Start of Given data

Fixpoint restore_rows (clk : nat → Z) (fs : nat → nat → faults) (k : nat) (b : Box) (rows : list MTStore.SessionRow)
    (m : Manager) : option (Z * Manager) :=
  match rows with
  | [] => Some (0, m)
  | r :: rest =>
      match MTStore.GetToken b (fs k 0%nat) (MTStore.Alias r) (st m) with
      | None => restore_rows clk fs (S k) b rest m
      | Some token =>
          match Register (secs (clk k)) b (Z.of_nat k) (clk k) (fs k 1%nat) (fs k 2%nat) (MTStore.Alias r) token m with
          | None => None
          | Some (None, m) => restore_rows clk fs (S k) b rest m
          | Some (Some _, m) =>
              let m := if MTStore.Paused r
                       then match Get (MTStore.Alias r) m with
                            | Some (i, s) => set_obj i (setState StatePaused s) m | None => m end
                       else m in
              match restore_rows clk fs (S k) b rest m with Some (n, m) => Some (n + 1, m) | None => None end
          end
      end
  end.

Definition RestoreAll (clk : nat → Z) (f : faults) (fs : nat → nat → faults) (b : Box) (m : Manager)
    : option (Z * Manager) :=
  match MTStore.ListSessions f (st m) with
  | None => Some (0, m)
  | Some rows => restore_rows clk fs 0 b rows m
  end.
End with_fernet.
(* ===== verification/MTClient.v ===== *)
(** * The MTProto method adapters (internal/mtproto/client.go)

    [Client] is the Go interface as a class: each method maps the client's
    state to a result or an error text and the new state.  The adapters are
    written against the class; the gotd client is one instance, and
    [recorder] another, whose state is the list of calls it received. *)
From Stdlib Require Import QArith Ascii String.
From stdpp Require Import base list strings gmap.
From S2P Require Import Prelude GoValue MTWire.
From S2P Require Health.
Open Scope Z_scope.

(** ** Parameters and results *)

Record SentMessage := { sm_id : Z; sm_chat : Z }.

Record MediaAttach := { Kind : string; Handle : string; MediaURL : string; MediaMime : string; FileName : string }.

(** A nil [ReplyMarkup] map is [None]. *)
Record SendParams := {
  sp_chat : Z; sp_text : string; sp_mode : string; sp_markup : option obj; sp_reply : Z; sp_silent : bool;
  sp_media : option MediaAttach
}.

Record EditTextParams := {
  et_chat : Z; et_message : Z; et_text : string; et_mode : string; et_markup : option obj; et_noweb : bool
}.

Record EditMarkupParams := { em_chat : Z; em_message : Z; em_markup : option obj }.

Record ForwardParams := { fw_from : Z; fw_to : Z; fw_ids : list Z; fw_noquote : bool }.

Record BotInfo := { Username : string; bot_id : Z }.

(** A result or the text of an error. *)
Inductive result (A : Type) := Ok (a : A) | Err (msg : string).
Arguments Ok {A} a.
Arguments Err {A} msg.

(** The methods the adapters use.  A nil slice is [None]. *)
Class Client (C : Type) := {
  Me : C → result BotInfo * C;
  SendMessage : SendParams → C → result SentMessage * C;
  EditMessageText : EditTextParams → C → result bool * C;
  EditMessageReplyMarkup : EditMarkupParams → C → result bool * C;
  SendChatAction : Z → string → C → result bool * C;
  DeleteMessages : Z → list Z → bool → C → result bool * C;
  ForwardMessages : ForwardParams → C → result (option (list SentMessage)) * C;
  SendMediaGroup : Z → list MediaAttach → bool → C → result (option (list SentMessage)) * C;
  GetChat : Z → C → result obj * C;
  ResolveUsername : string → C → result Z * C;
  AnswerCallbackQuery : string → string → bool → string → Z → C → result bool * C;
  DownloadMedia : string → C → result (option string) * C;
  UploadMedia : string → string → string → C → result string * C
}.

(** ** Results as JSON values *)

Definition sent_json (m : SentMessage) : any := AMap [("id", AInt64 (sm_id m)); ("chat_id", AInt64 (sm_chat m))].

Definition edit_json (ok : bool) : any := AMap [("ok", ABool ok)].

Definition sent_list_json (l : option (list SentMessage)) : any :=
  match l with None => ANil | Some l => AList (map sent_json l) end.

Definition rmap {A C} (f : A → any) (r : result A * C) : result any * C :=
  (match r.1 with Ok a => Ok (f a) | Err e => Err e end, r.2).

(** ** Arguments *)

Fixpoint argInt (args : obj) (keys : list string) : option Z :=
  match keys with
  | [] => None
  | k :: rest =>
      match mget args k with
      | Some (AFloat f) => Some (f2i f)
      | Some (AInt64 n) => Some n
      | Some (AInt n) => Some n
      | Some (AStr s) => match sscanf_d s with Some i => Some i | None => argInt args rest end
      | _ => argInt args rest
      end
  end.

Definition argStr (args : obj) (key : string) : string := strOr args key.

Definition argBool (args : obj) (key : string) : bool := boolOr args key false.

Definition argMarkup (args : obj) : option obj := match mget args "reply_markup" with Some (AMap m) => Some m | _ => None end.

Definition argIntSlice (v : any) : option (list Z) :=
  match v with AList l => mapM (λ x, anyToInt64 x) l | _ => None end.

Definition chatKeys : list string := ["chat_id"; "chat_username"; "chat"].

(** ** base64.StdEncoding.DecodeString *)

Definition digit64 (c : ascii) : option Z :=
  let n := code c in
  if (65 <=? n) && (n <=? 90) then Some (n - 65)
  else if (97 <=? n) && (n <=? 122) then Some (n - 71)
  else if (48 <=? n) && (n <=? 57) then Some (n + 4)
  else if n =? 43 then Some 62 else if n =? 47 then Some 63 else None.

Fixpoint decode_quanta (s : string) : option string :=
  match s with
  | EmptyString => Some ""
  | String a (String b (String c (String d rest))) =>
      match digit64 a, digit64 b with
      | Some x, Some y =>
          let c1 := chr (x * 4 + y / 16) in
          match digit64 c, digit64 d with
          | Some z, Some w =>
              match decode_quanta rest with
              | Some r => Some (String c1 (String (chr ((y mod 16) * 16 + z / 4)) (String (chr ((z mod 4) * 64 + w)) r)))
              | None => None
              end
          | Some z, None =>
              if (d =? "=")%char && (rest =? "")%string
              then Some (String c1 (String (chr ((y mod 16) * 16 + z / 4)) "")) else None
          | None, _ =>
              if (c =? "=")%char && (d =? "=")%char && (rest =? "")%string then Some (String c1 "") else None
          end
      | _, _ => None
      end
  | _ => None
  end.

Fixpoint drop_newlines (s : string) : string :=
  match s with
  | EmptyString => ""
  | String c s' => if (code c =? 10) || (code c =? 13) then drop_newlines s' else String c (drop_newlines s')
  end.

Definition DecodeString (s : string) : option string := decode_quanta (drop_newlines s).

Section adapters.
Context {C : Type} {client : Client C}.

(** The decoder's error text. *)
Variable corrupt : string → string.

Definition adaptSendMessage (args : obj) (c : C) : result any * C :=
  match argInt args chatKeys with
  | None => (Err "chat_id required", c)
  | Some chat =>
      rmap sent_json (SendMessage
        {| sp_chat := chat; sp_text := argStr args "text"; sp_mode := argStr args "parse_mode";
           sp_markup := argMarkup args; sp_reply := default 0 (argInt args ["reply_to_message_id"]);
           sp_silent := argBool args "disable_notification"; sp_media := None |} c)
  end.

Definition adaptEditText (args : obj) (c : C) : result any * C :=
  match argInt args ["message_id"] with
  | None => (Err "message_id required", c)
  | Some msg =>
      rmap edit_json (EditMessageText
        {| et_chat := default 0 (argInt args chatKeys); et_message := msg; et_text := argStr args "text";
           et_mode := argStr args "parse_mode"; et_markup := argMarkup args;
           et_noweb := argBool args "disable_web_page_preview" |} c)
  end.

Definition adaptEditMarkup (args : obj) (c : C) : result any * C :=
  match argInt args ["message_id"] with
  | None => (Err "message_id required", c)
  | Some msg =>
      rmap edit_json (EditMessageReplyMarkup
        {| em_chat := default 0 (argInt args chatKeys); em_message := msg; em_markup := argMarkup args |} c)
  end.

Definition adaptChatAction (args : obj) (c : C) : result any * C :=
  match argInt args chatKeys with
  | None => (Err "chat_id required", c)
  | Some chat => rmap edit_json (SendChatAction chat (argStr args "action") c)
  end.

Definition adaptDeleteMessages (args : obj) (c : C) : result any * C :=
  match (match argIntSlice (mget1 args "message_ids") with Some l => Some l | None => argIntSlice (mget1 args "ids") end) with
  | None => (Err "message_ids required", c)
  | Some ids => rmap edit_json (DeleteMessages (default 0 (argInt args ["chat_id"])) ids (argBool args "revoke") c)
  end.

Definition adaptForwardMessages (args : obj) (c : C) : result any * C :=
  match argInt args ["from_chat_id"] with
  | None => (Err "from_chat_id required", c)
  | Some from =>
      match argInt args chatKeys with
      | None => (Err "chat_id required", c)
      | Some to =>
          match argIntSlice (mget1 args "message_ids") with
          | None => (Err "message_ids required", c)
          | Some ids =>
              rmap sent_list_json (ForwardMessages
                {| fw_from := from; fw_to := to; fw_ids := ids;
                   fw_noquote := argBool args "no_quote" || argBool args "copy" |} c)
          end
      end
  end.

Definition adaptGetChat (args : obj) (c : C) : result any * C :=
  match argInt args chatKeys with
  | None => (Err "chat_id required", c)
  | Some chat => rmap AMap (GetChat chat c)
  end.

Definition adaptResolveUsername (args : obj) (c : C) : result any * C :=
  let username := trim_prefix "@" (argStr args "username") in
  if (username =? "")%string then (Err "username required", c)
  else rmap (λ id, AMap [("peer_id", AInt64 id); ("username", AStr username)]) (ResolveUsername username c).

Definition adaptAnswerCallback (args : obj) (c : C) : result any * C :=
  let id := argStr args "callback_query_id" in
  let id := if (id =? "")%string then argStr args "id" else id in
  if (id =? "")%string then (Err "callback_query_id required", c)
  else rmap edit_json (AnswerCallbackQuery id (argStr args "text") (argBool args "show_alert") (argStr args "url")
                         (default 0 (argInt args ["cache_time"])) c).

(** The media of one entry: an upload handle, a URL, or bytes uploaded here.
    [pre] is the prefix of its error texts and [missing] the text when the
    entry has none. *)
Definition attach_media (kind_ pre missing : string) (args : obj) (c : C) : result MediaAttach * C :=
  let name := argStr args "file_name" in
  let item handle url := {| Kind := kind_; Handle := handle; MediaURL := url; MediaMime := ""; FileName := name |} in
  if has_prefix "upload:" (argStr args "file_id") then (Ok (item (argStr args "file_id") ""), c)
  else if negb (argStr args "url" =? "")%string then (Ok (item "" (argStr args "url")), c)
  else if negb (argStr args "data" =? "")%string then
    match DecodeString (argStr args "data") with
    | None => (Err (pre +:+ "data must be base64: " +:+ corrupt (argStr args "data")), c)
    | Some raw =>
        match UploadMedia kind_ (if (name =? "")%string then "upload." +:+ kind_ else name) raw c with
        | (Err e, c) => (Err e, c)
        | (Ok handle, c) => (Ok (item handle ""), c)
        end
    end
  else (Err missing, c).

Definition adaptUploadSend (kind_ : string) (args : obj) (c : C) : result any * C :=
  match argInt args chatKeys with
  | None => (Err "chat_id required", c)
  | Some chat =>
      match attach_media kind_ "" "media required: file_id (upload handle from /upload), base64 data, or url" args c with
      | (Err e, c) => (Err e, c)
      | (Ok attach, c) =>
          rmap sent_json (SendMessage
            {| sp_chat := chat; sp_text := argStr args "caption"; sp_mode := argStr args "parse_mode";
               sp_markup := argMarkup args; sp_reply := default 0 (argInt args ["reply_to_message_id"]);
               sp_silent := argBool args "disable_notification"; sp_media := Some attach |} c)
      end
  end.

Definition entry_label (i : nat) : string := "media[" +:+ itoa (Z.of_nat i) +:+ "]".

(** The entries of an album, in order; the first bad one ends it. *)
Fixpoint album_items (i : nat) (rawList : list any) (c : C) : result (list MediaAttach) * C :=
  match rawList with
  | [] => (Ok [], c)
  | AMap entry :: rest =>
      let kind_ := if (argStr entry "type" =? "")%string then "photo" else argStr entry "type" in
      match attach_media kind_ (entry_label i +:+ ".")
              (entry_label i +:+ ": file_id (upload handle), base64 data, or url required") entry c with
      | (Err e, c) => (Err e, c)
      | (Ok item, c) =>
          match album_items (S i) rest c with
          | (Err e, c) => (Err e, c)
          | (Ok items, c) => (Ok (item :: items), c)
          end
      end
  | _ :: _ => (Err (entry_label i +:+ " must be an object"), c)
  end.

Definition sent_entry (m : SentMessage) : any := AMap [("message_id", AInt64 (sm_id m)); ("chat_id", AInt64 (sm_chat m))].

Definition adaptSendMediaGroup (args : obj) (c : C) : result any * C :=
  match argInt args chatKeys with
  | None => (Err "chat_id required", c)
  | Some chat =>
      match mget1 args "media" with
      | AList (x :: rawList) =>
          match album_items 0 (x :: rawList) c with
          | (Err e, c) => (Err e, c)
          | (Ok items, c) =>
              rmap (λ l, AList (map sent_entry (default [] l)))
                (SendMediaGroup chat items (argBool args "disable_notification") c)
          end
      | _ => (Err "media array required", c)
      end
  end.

End of Given data
Start of Given data

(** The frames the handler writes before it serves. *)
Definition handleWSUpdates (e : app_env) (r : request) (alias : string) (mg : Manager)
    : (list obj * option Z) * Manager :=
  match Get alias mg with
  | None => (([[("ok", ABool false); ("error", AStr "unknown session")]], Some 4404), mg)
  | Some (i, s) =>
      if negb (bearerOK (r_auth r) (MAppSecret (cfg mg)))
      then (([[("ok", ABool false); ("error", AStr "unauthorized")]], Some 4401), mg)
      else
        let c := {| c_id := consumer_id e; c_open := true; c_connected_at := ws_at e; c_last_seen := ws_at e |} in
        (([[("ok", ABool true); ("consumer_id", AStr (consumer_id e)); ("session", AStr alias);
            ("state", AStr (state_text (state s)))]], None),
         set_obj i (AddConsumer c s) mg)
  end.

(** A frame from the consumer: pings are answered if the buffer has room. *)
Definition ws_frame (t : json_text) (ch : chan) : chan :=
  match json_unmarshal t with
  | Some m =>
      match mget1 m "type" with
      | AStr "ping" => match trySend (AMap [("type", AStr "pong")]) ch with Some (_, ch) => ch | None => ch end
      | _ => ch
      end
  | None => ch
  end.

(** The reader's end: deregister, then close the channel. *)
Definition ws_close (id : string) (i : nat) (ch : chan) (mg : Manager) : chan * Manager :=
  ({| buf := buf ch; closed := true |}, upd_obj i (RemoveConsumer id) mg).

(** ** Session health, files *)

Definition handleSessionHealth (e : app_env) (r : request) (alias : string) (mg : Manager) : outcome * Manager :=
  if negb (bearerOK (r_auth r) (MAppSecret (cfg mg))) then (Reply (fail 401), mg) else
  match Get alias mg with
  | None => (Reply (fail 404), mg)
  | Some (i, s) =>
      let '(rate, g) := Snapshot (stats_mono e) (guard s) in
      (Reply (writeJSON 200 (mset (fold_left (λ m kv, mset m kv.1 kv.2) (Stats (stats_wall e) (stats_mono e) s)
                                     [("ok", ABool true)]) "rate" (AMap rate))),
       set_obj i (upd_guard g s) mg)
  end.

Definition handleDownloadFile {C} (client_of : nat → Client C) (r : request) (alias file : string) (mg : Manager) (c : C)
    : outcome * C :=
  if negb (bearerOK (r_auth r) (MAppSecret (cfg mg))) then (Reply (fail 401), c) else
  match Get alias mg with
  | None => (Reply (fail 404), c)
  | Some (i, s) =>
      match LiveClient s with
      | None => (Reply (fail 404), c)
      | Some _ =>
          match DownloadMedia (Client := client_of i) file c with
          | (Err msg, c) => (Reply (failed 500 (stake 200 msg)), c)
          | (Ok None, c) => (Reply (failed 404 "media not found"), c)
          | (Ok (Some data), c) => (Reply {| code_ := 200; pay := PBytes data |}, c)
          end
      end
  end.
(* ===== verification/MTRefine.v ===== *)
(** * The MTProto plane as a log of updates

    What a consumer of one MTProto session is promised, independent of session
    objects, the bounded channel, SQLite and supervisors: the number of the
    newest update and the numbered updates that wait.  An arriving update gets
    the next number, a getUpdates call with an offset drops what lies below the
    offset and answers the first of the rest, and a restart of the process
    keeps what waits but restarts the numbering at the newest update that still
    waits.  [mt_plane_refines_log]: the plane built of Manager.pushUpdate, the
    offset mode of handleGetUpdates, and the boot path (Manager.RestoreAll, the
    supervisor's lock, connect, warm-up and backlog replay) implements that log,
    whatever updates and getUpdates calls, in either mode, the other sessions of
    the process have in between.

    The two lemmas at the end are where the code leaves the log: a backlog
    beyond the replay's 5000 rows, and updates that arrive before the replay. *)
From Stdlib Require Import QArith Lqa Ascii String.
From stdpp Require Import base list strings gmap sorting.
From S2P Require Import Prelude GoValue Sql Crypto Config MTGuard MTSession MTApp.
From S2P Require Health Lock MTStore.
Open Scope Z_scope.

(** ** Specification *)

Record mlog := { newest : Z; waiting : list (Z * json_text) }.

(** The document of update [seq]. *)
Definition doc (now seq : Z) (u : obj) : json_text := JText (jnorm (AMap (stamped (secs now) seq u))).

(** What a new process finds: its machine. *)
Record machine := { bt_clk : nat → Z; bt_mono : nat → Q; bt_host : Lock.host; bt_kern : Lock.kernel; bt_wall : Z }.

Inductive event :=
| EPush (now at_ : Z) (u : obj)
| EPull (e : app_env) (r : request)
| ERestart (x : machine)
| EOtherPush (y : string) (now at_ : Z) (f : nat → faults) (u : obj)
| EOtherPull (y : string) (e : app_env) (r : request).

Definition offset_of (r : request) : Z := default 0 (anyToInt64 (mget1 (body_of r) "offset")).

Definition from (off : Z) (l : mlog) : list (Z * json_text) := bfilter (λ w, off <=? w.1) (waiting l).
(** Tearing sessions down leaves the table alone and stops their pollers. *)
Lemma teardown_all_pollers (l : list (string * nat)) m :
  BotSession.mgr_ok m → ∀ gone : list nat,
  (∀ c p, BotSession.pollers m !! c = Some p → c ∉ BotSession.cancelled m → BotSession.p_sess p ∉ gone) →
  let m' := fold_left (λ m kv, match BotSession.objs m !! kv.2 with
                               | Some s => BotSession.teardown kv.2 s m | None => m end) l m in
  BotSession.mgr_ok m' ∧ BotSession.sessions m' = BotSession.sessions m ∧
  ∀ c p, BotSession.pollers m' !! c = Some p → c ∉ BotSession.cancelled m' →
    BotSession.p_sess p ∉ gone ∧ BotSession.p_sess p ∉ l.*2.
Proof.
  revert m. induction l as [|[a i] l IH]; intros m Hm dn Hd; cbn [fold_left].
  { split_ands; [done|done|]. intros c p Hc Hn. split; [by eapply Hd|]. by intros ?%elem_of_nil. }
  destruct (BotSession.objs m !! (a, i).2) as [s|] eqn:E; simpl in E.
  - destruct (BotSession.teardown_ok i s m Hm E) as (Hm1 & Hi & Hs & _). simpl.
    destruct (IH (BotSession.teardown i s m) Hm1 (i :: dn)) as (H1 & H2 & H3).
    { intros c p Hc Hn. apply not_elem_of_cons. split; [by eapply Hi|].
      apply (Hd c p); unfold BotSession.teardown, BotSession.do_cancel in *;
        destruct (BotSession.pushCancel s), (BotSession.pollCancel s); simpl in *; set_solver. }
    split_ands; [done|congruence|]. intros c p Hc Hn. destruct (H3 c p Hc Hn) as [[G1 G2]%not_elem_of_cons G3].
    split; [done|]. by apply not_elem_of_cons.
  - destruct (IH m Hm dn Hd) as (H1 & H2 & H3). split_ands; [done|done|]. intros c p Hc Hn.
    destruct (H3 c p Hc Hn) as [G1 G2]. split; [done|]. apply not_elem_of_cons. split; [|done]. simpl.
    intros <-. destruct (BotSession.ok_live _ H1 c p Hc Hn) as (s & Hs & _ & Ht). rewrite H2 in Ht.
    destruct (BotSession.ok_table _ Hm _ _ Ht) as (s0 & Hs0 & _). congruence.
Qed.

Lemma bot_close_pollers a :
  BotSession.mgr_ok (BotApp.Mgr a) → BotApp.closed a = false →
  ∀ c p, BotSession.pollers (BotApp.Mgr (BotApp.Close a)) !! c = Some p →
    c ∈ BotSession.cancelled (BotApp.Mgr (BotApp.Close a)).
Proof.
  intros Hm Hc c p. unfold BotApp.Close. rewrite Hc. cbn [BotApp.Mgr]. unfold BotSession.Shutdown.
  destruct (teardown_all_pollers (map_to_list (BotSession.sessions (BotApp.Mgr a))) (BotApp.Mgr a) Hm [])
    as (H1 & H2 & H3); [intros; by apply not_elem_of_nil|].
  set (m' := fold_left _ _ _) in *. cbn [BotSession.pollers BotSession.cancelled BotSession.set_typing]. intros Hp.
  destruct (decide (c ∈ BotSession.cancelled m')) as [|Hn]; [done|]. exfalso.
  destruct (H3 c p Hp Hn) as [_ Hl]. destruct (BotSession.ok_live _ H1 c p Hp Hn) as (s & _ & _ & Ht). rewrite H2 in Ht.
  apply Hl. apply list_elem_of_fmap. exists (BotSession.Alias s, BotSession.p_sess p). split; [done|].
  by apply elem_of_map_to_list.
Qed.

End of Given data
Start of Given data

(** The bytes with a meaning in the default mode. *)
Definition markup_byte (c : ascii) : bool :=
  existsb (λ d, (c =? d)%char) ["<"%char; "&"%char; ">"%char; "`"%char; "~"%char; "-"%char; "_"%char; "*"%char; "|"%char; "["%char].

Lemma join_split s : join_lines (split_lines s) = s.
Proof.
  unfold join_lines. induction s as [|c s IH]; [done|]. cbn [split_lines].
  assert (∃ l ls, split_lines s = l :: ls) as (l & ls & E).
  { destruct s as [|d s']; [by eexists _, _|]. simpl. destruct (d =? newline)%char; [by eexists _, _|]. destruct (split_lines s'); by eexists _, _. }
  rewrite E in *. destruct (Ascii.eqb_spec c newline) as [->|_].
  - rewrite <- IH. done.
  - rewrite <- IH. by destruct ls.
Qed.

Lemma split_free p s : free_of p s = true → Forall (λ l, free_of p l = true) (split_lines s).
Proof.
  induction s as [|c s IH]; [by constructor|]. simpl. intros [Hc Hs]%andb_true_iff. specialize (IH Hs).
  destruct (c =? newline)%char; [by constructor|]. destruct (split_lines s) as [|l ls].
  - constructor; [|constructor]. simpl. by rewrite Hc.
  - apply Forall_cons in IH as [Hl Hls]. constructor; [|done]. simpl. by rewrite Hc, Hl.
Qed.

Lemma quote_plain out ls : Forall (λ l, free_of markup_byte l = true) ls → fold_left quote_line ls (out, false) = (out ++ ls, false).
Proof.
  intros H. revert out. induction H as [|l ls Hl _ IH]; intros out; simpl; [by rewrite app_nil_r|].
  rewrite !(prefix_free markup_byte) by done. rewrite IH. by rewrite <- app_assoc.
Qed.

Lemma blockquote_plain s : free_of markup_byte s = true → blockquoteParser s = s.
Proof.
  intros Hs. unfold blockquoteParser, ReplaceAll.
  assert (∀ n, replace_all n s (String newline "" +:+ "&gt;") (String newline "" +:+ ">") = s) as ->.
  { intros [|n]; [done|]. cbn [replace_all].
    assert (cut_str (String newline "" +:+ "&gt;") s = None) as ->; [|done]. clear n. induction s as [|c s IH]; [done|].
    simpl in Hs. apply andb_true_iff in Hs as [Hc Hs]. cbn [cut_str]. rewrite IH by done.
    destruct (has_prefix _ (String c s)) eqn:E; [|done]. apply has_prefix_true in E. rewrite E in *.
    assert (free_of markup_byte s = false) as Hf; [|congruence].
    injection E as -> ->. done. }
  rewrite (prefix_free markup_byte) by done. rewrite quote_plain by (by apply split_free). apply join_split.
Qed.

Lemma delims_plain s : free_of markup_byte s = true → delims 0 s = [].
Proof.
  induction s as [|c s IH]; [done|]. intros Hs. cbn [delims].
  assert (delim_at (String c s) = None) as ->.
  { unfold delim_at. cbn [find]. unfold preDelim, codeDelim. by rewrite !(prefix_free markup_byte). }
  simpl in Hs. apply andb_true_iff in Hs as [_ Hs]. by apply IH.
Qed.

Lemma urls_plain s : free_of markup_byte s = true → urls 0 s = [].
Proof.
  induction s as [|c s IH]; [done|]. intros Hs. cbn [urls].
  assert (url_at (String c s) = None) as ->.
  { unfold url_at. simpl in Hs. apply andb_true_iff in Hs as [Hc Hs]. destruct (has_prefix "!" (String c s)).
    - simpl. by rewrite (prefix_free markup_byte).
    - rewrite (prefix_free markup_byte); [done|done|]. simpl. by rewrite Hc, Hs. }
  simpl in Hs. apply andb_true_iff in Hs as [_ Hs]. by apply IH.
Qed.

End of Given data

Going through the records above line by line, tally those with the word "offset" and answer with the number only.

4